We who remember the Golden Age of Blogging from the mid-2000s look around at the social media landscape with earned disdain. Go look at what you were thinking about in 2011 on Facebook, I dare you. In February I started a six-month cold-turkey social media hiatus, taken because my mental health could no longer absorb the constant shocks of idiocy. #deletefacebook started trending a month later over the Cambridge Analytica scandal, and I felt pretty cutting-edge even though the timing was all luck. In the interim I've come to feel that while blogging like it's 2006 is not coming back, there is still a role for blogs to play that can't be filled by the current social media model in which you join for free and then let a corporation harvest your brain.

So, what next? Stick to my guns, keep working, outlive the bastards.



Christine Berry

May 5, 2018, 11:22 AM

Ahead of the curve you are!


John Link

May 5, 2018, 11:32 AM

This post reminds me that for every seemingly universal proverb there is usually another one, equally universal, that denies the first. In this case "You can't go home again" and "History repeats itself."

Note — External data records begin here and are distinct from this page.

(* ===== verification/RateLimiter.v ===== *)
(** * Rate limiting (src/src/security/rate_limiter.hpp)

    Token buckets, the 32 mutex-protected LRU shards and the multi-dimension
    check.  Each locked operation is one function on the state; the clock
    reading of a call is its argument [now].  [None] stands for undefined
    behaviour ([back] of an empty list, a dangling bucket reference): the
    theorems show that it never happens, that a shard is an LRU cache of bounded
    size whose newest entry is the one in use, and that a bucket admits at most
    its burst plus the configured rate over every window.  The lock-free global
    bucket is in GlobalBucket.v, persistence in RateSnapshot.v. *)

From Stdlib Require Import QArith Qminmax Lqa.
From S2P Require Import Prelude Doubles PathRules.

Record Decision := mkDecision { allowed : bool; retry_after_ms : Z }.

(** [std::hash<std::string>]. *)
Class StdHash := std_hash : bytes → Z.

Definition kShards : nat := 32.

Section model.
Context `{Double}.

(** ** Token bucket *)

Record TokenBucket := mkBucket { last_refill_ms : Z; tokens : double }.

Definition bucket0 : TokenBucket := mkBucket 0 (d_of_Z 0).

Definition allow (now : Z) (b : TokenBucket) (rate burst : double) : Decision * TokenBucket :=
  if d_leb rate (d_of_Z 0) then (mkDecision true 0, b)
  else
    let elapsed := now - last_refill_ms b in
    let t := d_min burst (d_add (tokens b) (d_div (d_mul (d_of_Z elapsed) rate) (d_of_Z 1000))) in
    if d_leb (d_of_Z 1) t then (mkDecision true 0, mkBucket now (d_sub t (d_of_Z 1)))
    else
      (mkDecision false (d_ceil (d_mul (d_div (d_sub (d_of_Z 1) t) rate) (d_of_Z 1000))),
       mkBucket now t).

(** ** Global bucket, one call at a time *)

Record GlobalBucket := mkGlobal { tokens_milli : Z; g_last_refill_ms : Z }.

Definition global0 : GlobalBucket := mkGlobal 0 0.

Most of us have heard of the Cedar Street Tavern. Clement Greenberg once said to me he was in the process of advising someone about resurrecting that phenomenon, but, as in "You can't go home again," the resurrection never happened. Yet I submit that, in its time of ragged and often ferocious open commenting, did repeat the Cedar Street Tavern.

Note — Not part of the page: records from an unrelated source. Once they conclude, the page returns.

(* ===== verification/SnapshotFile.v ===== *)
(** * The file of the rate-limit snapshot (src/src/security/rate_limiter.hpp,
      persist_snapshot, write_snapshot)

    The timer and the destructor may call [persist_snapshot] from several threads;
    a flag lets one of them in.  It copies the shards one lock at a time, writes
    the copy to a temporary file and renames that.  The threads interleave at the
    grain of the flag, the writes and the file operations, each of which may fail.
    The theorem shows that the snapshot's own file is at every moment (and so
    after the process has died at any moment) the one from before or a complete
    snapshot, which the checks of the next start accept. *)

From stdpp Require Import relations.
From S2P Require Import Prelude Doubles RateLimiter RateSnapshot.

Section model.
Context `{Double} (to_bits : double → Z).

(** What is written for a copy of the shards. *)
Definition snapshot_data (pad : bytes) (now : Z) (shards : list (list (bytes * TokenBucket))) : bytes :=
  let body := write_body to_bits shards in
  write_header pad now (Z.of_nat (sum_list (length <$> shards))) body ++ body.

Definition complete (data : bytes) : Prop := ∃ pad now shards, length pad = 6%nat ∧ data = snapshot_data pad now shards.

(** The two files and [snapshot_busy_]. *)
Record disk := mkDisk { dk_file : option bytes; dk_tmp : option bytes; dk_busy : bool }.

(** Where a thread is in [persist_snapshot]. *)
Inductive persist_pc :=
| POut
| PCopy                                    (* in, the shards are being copied *)
| POpen (data : bytes)
| PWrite (data rest : bytes)               (* [rest] is still to be written *)
| PRename (data : bytes)                   (* written, flushed and closed *)
| PLeave.                                  (* the guard resets the flag *)

Inductive persist_event :=
| EvEnter                                  (* persist_snapshot is called *)
| EvCopied (pad : bytes) (now : Z) (shards : list (list (bytes * TokenBucket)))
| EvOk
| EvChunk (n : nat)                        (* the stream hands [n] bytes to the file *)
| EvFail.                                  (* an allocation, a write, a flush, a close or the rename fails *)

Definition persist_step (ev : persist_event) (d : disk) (p : persist_pc) : option (disk * persist_pc) :=
  match p, ev with
  | POut, EvEnter => Some (mkDisk (dk_file d) (dk_tmp d) true, if dk_busy d then POut else PCopy)
  | PCopy, EvCopied pad now shards =>
      if bool_decide (length pad = 6%nat) then Some (d, POpen (snapshot_data pad now shards)) else None
  | POpen data, EvOk => Some (mkDisk (dk_file d) (Some []) (dk_busy d), PWrite data data)
  | PWrite data rest, EvChunk n =>
      Some (mkDisk (dk_file d) (Some (default [] (dk_tmp d) ++ take n rest)) (dk_busy d), PWrite data (drop n rest))
  | PWrite data [], EvOk => Some (d, PRename data)
  | PRename _, EvOk => Some (mkDisk (dk_tmp d) None (dk_busy d), PLeave)
  | (PCopy | POpen _ | PWrite _ _ | PRename _), EvFail => Some (d, PLeave)
  | PLeave, EvOk => Some (mkDisk (dk_file d) (dk_tmp d) false, POut)
  | _, _ => None
  end.

Inductive disk_step : disk * list persist_pc → disk * list persist_pc → Prop :=
| disk_thread d ts i p ev d' p' :
    ts !! i = Some p → persist_step ev d p = Some (d', p') → disk_step (d, ts) (d', <[i := p']> ts).

(** ** The invariant *)

Definition inside (p : persist_pc) : Z := match p with POut => 0 | _ => 1 end.

(** What a thread knows about the temporary file. *)
Definition tmp_ok (tmp : option bytes) (p : persist_pc) : Prop :=
  match p with
  | POpen data => complete data
  | PWrite data rest => complete data ∧ ∃ written, tmp = Some written ∧ written ++ rest = data
  | PRename data => complete data ∧ tmp = Some data
  | _ => True
  end.

Definition disk_inv (file0 : option bytes) (s : disk * list persist_pc) : Prop :=
  total inside s.2 = Z.b2z (dk_busy s.1) ∧
  (dk_file s.1 = file0 ∨ ∃ data, dk_file s.1 = Some data ∧ complete data) ∧
  ∀ i p, s.2 !! i = Some p → tmp_ok (dk_tmp s.1) p.

Lemma inside_nonneg p : 0 ≤ inside p.
Proof. by destruct p. Qed.

(** Only the thread that holds the flag touches the temporary file. *)
Lemma others_out d ts i p j q : total inside ts = Z.b2z (dk_busy d) → ts !! i = Some p → p ≠ POut →
  ts !! j = Some q → i ≠ j → q = POut.
Proof.
  intros Ht Hi Hp Hj Hij. pose proof (total_two inside ts i j p q inside_nonneg Hi Hj Hij) as Htwo.
  assert (inside p = 1) by (by destruct p). destruct q; [done|..]; cbn in Htwo; destruct (dk_busy d); cbn in Ht; lia.
Qed.

(** The step of the thread that holds the flag. *)
Lemma persist_step_ok file0 ev d p d' p' :
  p ≠ POut → persist_step ev d p = Some (d', p') → tmp_ok (dk_tmp d) p →
  (dk_file d = file0 ∨ ∃ data, dk_file d = Some data ∧ complete data) →
  tmp_ok (dk_tmp d') p' ∧ (dk_file d' = file0 ∨ ∃ data, dk_file d' = Some data ∧ complete data) ∧
  (dk_busy d = true → Z.b2z (dk_busy d') = inside p').
Proof.
  intros Hp Hs Ht Hf.
  destruct p as [| |data|data rest|data|]; [done|destruct ev as [|pad now shards| |n|]; try done; cbn [persist_step] in Hs; try (by destruct rest)..].
  - case_bool_decide; [|done]. simplify_eq/=. split_and!; [by exists pad, now, shards|done|by intros ->].
  - simplify_eq/=. split_and!; [done|done|by intros ->].
  - simplify_eq/=. split_and!; [done|by exists []|done|by intros ->].
  - simplify_eq/=. split_and!; [done|done|by intros ->].
  - destruct rest; [|done]. simplify_eq/=. destruct Ht as [Hc (written & Hw & Heq)]. rewrite app_nil_r in Heq.
    subst. split_and!; [done|done|done|by intros ->].
  - assert (d' = mkDisk (dk_file d) (Some (default [] (dk_tmp d) ++ take n rest)) (dk_busy d) ∧ p' = PWrite data (drop n rest)) as [-> ->]
      by (destruct rest; by simplify_eq).
    destruct Ht as [Hc (written & Hw & Heq)]. cbn. split_and!; [done| |done|by intros ->].
    exists (written ++ take n rest). rewrite Hw. split; [done|]. by rewrite <- app_assoc, take_drop.
  - destruct rest; simplify_eq/=; split_and!; done || by intros ->.
  - simplify_eq/=. destruct Ht as [Hc Hw]. split_and!; [done|right; by exists data|by intros ->].
  - simplify_eq/=. split_and!; [done|done|by intros ->].
  - simplify_eq/=. split_and!; [done|done|done].
Qed.

Lemma disk_step_inv file0 s s' : disk_step s s' → disk_inv file0 s → disk_inv file0 s'.
Proof.
  intros [d ts i p ev d' p' Hi Hs] (Ht & Hf & Hp). cbn [fst snd] in *.
  pose proof (total_insert inside ts i p p' Hi) as Htot. assert (p = POut ∨ p ≠ POut) as [->|Hne] by (destruct p; auto).
  - destruct ev; try done. cbn [persist_step] in Hs. simplify_eq/=.
    split_and!; cbn [fst snd dk_file dk_tmp dk_busy]; [destruct (dk_busy d); cbn in *; lia|done|].
    intros j q [(<- & <- & _)|[_ Hj]]%list_lookup_insert_Some; [by destruct (dk_busy d)|by eapply Hp].
  - destruct (persist_step_ok file0 _ _ _ _ _ Hne Hs (Hp _ _ Hi) Hf) as (Hp' & Hf' & Hb). split_and!; cbn [fst snd]; [|done|].
    + assert (inside p = 1) as H1 by (by destruct p).
      assert (dk_busy d = true) as Hbusy.
      { pose proof (total_one inside ts i p inside_nonneg Hi). destruct (dk_busy d); [done|cbn in Ht; lia]. }
      rewrite (Hb Hbusy), Htot, Ht, Hbusy, H1. cbn. lia.
    + intros j q [(<- & <- & _)|[Hij Hj]]%list_lookup_insert_Some; [done|].
      by rewrite (others_out d ts i p j q Ht Hi Hne Hj Hij).
Qed.

(** *** A complete file is accepted *)

(** The tests of [load_snapshot] that do not depend on the clock. *)
Definition passes_checks (f : bytes) : bool :=
  (Z.of_nat kHeaderSize <=? slen f) && beqb (take 10 f) magic && (of_le (take 4 (drop 12 f)) =? 1) &&
  (calculate_checksum (drop kHeaderSize f) =? of_le (take 4 (drop 16 f))).

Lemma complete_passes data : complete data → passes_checks data = true.
Proof.
  intros (pad & now & shards & Hpad & ->). unfold snapshot_data. set (body := write_body _ _). set (n := Z.of_nat _).
  destruct (header_fields pad now n body Hpad) as (H1 & H2 & H3 & _ & H5 & H6). unfold passes_checks.
  rewrite H1, H2, H3, H5, of_le_bytes by (pose proof (checksum_range body); cbn; lia).
  rewrite !andb_true_iff, beqb_eq, !Z.eqb_eq, Z.leb_le. split_and!; try done. unfold slen. rewrite H6. unfold kHeaderSize. lia.
Qed.

(** The snapshot file survives: start with no thread inside and whatever file
    there is, and let any threads persist snapshots in any interleaving, with any
    of their operations failing.  At every moment the file is the one from before
    or a complete snapshot; a complete one passes every test of the next start but
    the one of its age; and when no thread is inside, the flag is clear, so the
    next call is let in. *)
Lemma snapshot_file_atomic file0 tmp0 n d ts :
  rtc disk_step (mkDisk file0 tmp0 false, replicate n POut) (d, ts) →
  (dk_file d = file0 ∨ ∃ data, dk_file d = Some data ∧ complete data ∧ passes_checks data = true) ∧
  (Forall (λ p, p = POut) ts → dk_busy d = false).
Proof.
  intros Hr. assert (disk_inv file0 (d, ts)) as (Ht & Hf & _).
  { revert Hr. generalize (d, ts). apply rtc_ind_r; [|intros x y _ Hxy; by apply disk_step_inv]. split_and!.
    - cbn. apply total_zero. intros p Hp. apply elem_of_replicate in Hp as [-> _]. done.
    - by left.
    - cbn. intros i p Hp. apply lookup_replicate in Hp as [-> _]. done. }
  cbn [fst snd] in *. split.
  - destruct Hf as [?|(data & ? & ?)]; [by left|right]. exists data. split_and!; [done..|]. by apply complete_passes.
  - intros Ho. rewrite total_zero in Ht; [by destruct (dk_busy d)|]. rewrite Forall_forall in Ho. intros p Hp. by rewrite (Ho p Hp).
Qed.

End model.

One good example is the 2005 discussion scalise and ware at dorsch in which 292 comments were logged, and its discussion of the "black hole" that had sucked up the art scene by the '70s. Flatboy, an MFA candidate, started it with: "Greenberg emerged as modernism was expiring with a few shooting stars of greatness and a lot of sound and fury about the many junky artists who typified the decline and death that was complete by the 70s. Genius that he was, he foreshadowed much of the thinking that was to come as culture tried to help itself out of the black hole of vacuous modernists like Steig." In response to Oldpro's objections, who always reacted to any negative about Greenberg, Flatboy added:

Modernism did not fade, it disappeared with a vengeance. Wham, it ran into a wall that swallowed it. You have Picasso, Matisse, Mondrain, Pollock, Rothko, Frankenthaler, and then what? BAM! Warhol, Baldesarri, Kosuth, Koons, and the like. The first group can be traced back to the Renaissance. The second group just appears from off the sidelines, if not from pure nowhere.

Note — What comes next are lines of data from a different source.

(* ===== verification/Cors.v ===== *)
(** * Cross-origin policy (src/src/http/cors.hpp)

    The CORS policy, its loading and its effect on responses and preflights.
    The theorem shows that the gateway is the only source of CORS headers: what
    a browser sees allows exactly the configured origins, never an upstream's,
    and never credentials together with an arbitrary origin. *)

From S2P Require Import Prelude HttpProtocol Config PathRules Response.

Record CorsPolicy := mkCors {
  cors_enabled : bool;
  allow_all_origins : bool;
  allowed_origins : gset bytes;
  allowed_methods : bytes;
  allowed_headers : bytes;
  expose_headers : bytes;
  allow_credentials : bool;
  max_age : Z
}.

Definition default_cors : CorsPolicy :=
  mkCors false false ∅ "GET, POST, PUT, DELETE, OPTIONS" "Content-Type, Authorization" [] false 600.

Definition resolve_origin (p : CorsPolicy) (origin : bytes) : option bytes :=
  if negb (cors_enabled p) || beqb origin [] then None
  else if allow_all_origins p then Some (if allow_credentials p then origin else "*")
  else if bool_decide (origin ∈ allowed_origins p) then Some origin
  else None.

(** One token of allowed_origins. *)
Definition origin_step (acc : bool * gset bytes) (piece : bytes) : bool * gset bytes :=
  let token := trim_copy piece in
  if beqb token [] then acc
  else if beqb token "*" then (true, acc.2)
  else (acc.1, {[token]} ∪ acc.2).

Definition load_cors_policy (cfg : Config) : outcome CorsPolicy :=
  enabled ← get_bool cfg "cors" "enabled" false;
  if negb enabled then Ret default_cors
  else
    let origins := get cfg "cors" "allowed_origins" [] in
    let '(all, exact) := foldl origin_step (false, ∅) (split_on "," origins) in
    let methods := get cfg "cors" "allowed_methods" (allowed_methods default_cors) in
    let hdrs := get cfg "cors" "allowed_headers" (allowed_headers default_cors) in
    let expose := get cfg "cors" "expose_headers" [] in
    credentials ← get_bool cfg "cors" "allow_credentials" false;
    age ← get_int cfg "cors" "max_age" 600;
    Ret (mkCors true all exact methods hdrs expose
           (if all && credentials then false else credentials) age).

Definition is_cors_header (n : bytes) : bool :=
  header_iequals n "access-control-allow-origin" ||
  header_iequals n "access-control-allow-credentials" ||
  header_iequals n "access-control-allow-methods" ||
  header_iequals n "access-control-allow-headers" ||
  header_iequals n "access-control-expose-headers" ||
  header_iequals n "access-control-max-age".

Definition strip_cors_headers (hs : headers) : headers :=
  filter (λ kv, is_cors_header kv.1 = false) hs.

Definition set_response_headers (ctx : HttpContext) (hs : headers) : HttpContext :=
  mkContext (ctx_method ctx) (ctx_path ctx) (ctx_body ctx) (ctx_headers ctx) (status_code ctx)
    (response_status_text ctx) (response_body ctx) hs (ctx_principal ctx) (ctx_admin_principal ctx)
    (ctx_client_ip ctx) (ctx_jwt_disabled ctx).

Definition apply_cors_headers (ctx : HttpContext) (policy : CorsPolicy) : HttpContext :=
  if negb (cors_enabled policy) then ctx
  else
    let hs := strip_cors_headers (response_headers ctx) in
    match resolve_origin policy (get_header ctx "Origin") with
    | None => set_response_headers ctx hs
    | Some allow =>
        set_response_headers ctx
          (hs ++ [("Access-Control-Allow-Origin" : bytes, allow)] ++
           (if negb (beqb allow "*") then [("Vary" : bytes, "Origin" : bytes)] else []) ++
           (if allow_credentials policy then [("Access-Control-Allow-Credentials" : bytes, "true" : bytes)] else []) ++
           (if negb (beqb (expose_headers policy) [])
            then [("Access-Control-Expose-Headers" : bytes, expose_headers policy)] else []))
    end.

(** [None] when the caller falls through to the normal request path. *)
Definition build_preflight_response (ctx : HttpContext) (policy : CorsPolicy) : option HttpContext :=
  if negb (cors_enabled policy) then None
  else
    match resolve_origin policy (get_header ctx "Origin") with
    | None => None
    | Some allow =>
        let req_h := get_header ctx "Access-Control-Request-Headers" in
        let hs : headers :=
          [("Access-Control-Allow-Origin" : bytes, allow)] ++
          (if negb (beqb allow "*") then [("Vary" : bytes, "Origin" : bytes)] else []) ++
          [("Access-Control-Allow-Methods" : bytes, allowed_methods policy)] ++
          [("Access-Control-Allow-Headers" : bytes, if beqb req_h [] then allowed_headers policy else req_h)] ++
          (if allow_credentials policy then [("Access-Control-Allow-Credentials" : bytes, "true" : bytes)] else []) ++
          [("Access-Control-Max-Age" : bytes, to_string (max_age policy))] in
        Some (mkContext (ctx_method ctx) (ctx_path ctx) (ctx_body ctx) (ctx_headers ctx) 204
                "No Content" [] hs (ctx_principal ctx) (ctx_admin_principal ctx)
                (ctx_client_ip ctx) (ctx_jwt_disabled ctx))
    end.

(** ** The guarantee *)

(** An origin the policy names, or the wildcard it names. *)
Definition origin_allowed (p : CorsPolicy) (origin v : bytes) : Prop :=
  origin ≠ [] ∧ ((v = origin ∧ origin ∈ allowed_origins p) ∨ (v = "*" ∧ allow_all_origins p = true)).

Definition safe_policy (p : CorsPolicy) : Prop :=
  allow_all_origins p = true → allow_credentials p = false.

Lemma load_safe cfg p : load_cors_policy cfg = Ret p → safe_policy p.
Proof.
  unfold load_cors_policy. intros H. apply bind_Ret_inv in H as (enabled & _ & H).
  destruct enabled; [|simplify_eq/=; unfold safe_policy; done]. cbn [negb] in H.
  destruct (foldl _ _ _) as [all ex]. apply bind_Ret_inv in H as (cred & _ & H).
  apply bind_Ret_inv in H as (age & _ & H). simplify_eq. unfold safe_policy. simpl. by intros ->; destruct cred.
Qed.

Lemma resolve_allowed p origin v : safe_policy p → resolve_origin p origin = Some v →
  origin_allowed p origin v ∧ (allow_credentials p = true → v = origin ∧ origin ∈ allowed_origins p).
Proof.
  unfold resolve_origin, origin_allowed. intros Hsafe Hr.
  destruct (negb (cors_enabled p) || beqb origin []) eqn:E; [done|]. apply orb_false_iff in E as [_ E].
  apply beqb_ne in E. destruct (allow_all_origins p) eqn:Eall.
  - rewrite (Hsafe Eall) in *. simplify_eq. split; [auto|done].
  - case_bool_decide; simplify_eq. auto.
Qed.

(** An optional field of the response that has another name. *)
Ltac other_field Hin :=
  case_if; [apply list_elem_of_singleton in Hin; by simplify_eq|by apply not_elem_of_nil in Hin].

Lemma in_strip kv hs : kv ∈ strip_cors_headers hs → is_cors_header kv.1 = false.
Proof. intros [? _]%list_elem_of_filter. done. Qed.

(** with CORS enabled, the gateway alone decides.  Every
    Access-Control-Allow-Origin header of the response, whatever the upstream
    sent, names the request's origin when it is on the configured list, or the
    wildcard when that is configured; a credentials header appears only for a
    listed origin; an origin that is not allowed gets no CORS header at all; and
    with CORS disabled the response is untouched. *)
Lemma cors_gateway_decides cfg p ctx :
  load_cors_policy cfg = Ret p →
  let origin := get_header ctx "Origin" in
  let hs := response_headers (apply_cors_headers ctx p) in
  (cors_enabled p = false → apply_cors_headers ctx p = ctx) ∧
  (cors_enabled p = true →
     (∀ k v, (k, v) ∈ hs → header_iequals k "access-control-allow-origin" = true → origin_allowed p origin v) ∧
     (∀ k v, (k, v) ∈ hs → header_iequals k "access-control-allow-credentials" = true →
        allow_credentials p = true ∧ origin ∈ allowed_origins p) ∧
     (resolve_origin p origin = None → Forall (λ kv, is_cors_header kv.1 = false) hs)).
Proof.
  intros Hload origin hs. pose proof (load_safe _ _ Hload) as Hsafe. subst hs. unfold apply_cors_headers.
  fold origin. destruct (cors_enabled p) eqn:En; [|done]. split; [done|]. intros _. cbn [negb].
  assert (∀ k v n, (k, v) ∈ strip_cors_headers (response_headers ctx) →
    is_cors_header k = true ∨ header_iequals k n = true → is_cors_header n = true → False) as Hstrip.
  { intros k v n Hin Hor Hn. apply in_strip in Hin. simpl in Hin. destruct Hor as [?|He]; [congruence|].
    unfold is_cors_header in *. rewrite !(header_iequals_cong k n) in Hin by done. congruence. }
  destruct (resolve_origin p origin) as [allow|] eqn:Hr; cbn [set_response_headers response_headers].
  - destruct (resolve_allowed _ _ _ Hsafe Hr) as [Hal Hcred]. split_and!; [| |done].
    + intros k v Hin Hk. rewrite !elem_of_app in Hin.
      destruct Hin as [Hin|[Hin|[Hin|[Hin|Hin]]]].
      * exfalso. eapply (Hstrip k v); [done|by right|reflexivity].
      * apply list_elem_of_singleton in Hin. by simplify_eq.
      * other_field Hin.
      * other_field Hin.
      * other_field Hin.
    + intros k v Hin Hk. rewrite !elem_of_app in Hin.
      destruct Hin as [Hin|[Hin|[Hin|[Hin|Hin]]]].
      * exfalso. eapply (Hstrip k v); [done|by right|reflexivity].
      * apply list_elem_of_singleton in Hin. by simplify_eq.
      * other_field Hin.
      * destruct (allow_credentials p) eqn:Ec; [|by apply not_elem_of_nil in Hin]. naive_solver.
      * other_field Hin.
  - split_and!.
    + intros k v Hin Hk. exfalso. eapply (Hstrip k v); [done|by right|reflexivity].
    + intros k v Hin Hk. exfalso. eapply (Hstrip k v); [done|by right|reflexivity].
    + intros _. apply Forall_forall. intros kv. apply in_strip.
Qed.

Definition sample_cors_config : Config :=
  foldl add_entry empty_config
    [("cors" : bytes, "enabled" : bytes, "true" : bytes);
     ("cors" : bytes, "allowed_origins" : bytes, "https://a.example, *" : bytes);
     ("cors" : bytes, "allow_credentials" : bytes, "yes" : bytes)].

Definition sample_cors_policy : CorsPolicy :=
  mkCors true true {["https://a.example" : bytes]} "GET, POST, PUT, DELETE, OPTIONS" "Content-Type, Authorization" [] false 600.

Definition evil_request : HttpContext :=
  mkContext "GET" "/x" [] [("Origin" : bytes, "https://evil.example" : bytes)] 200 [] []
    [("access-control-allow-credentials" : bytes, "true" : bytes)] None None [] false.

Lemma cors_gateway_decides_witness : origin_allowed sample_cors_policy "https://evil.example" "*".
Proof.
  destruct (cors_gateway_decides sample_cors_config sample_cors_policy evil_request) as [_ H].
  - vm_compute. reflexivity.
  - apply (proj1 (H eq_refl) "Access-Control-Allow-Origin" "*"); [|reflexivity].
    change (response_headers _) with [("Access-Control-Allow-Origin" : bytes, "*" : bytes)]. left.
Defined.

And who can forget AB/MB death march in 2006? At comment 70, George, who typically posted while drinking, introduced the river as a metaphor for how art works in our culture, championed the broadened delta as its finest expression, and asserted that the "delta" described the current state of art. Catfish, the older version of Flatboy, agreed but said: "...whatever the delta might have, it is lost to the giant homogenous ocean. An entrophy of sorts, that digests the dissipated tail of the river." Opie, Oldpro's new moniker, filled in the blanks: "I couldn't have said it better, Catfish. At one end fresh, clean, new, fast, bright, narrow, sparkling with energy and promise, at the other, slow, broad, foul, muddy, shallow, barely able to support life, hugely commercial, cluttered with parasitic appendages, dissipating into small nameless meandering streams and finally debauching into a huge, undifferentiated anonymous dark basin."

But the most profound remark of all came from Jordan, who posted number 154, the last comment: "...and yet george and opie could very well be the same person..."

Just like the argumentative rag-tag bunch at the Cedar Street Tavern, we were all part of the same thing and you ran the tavern.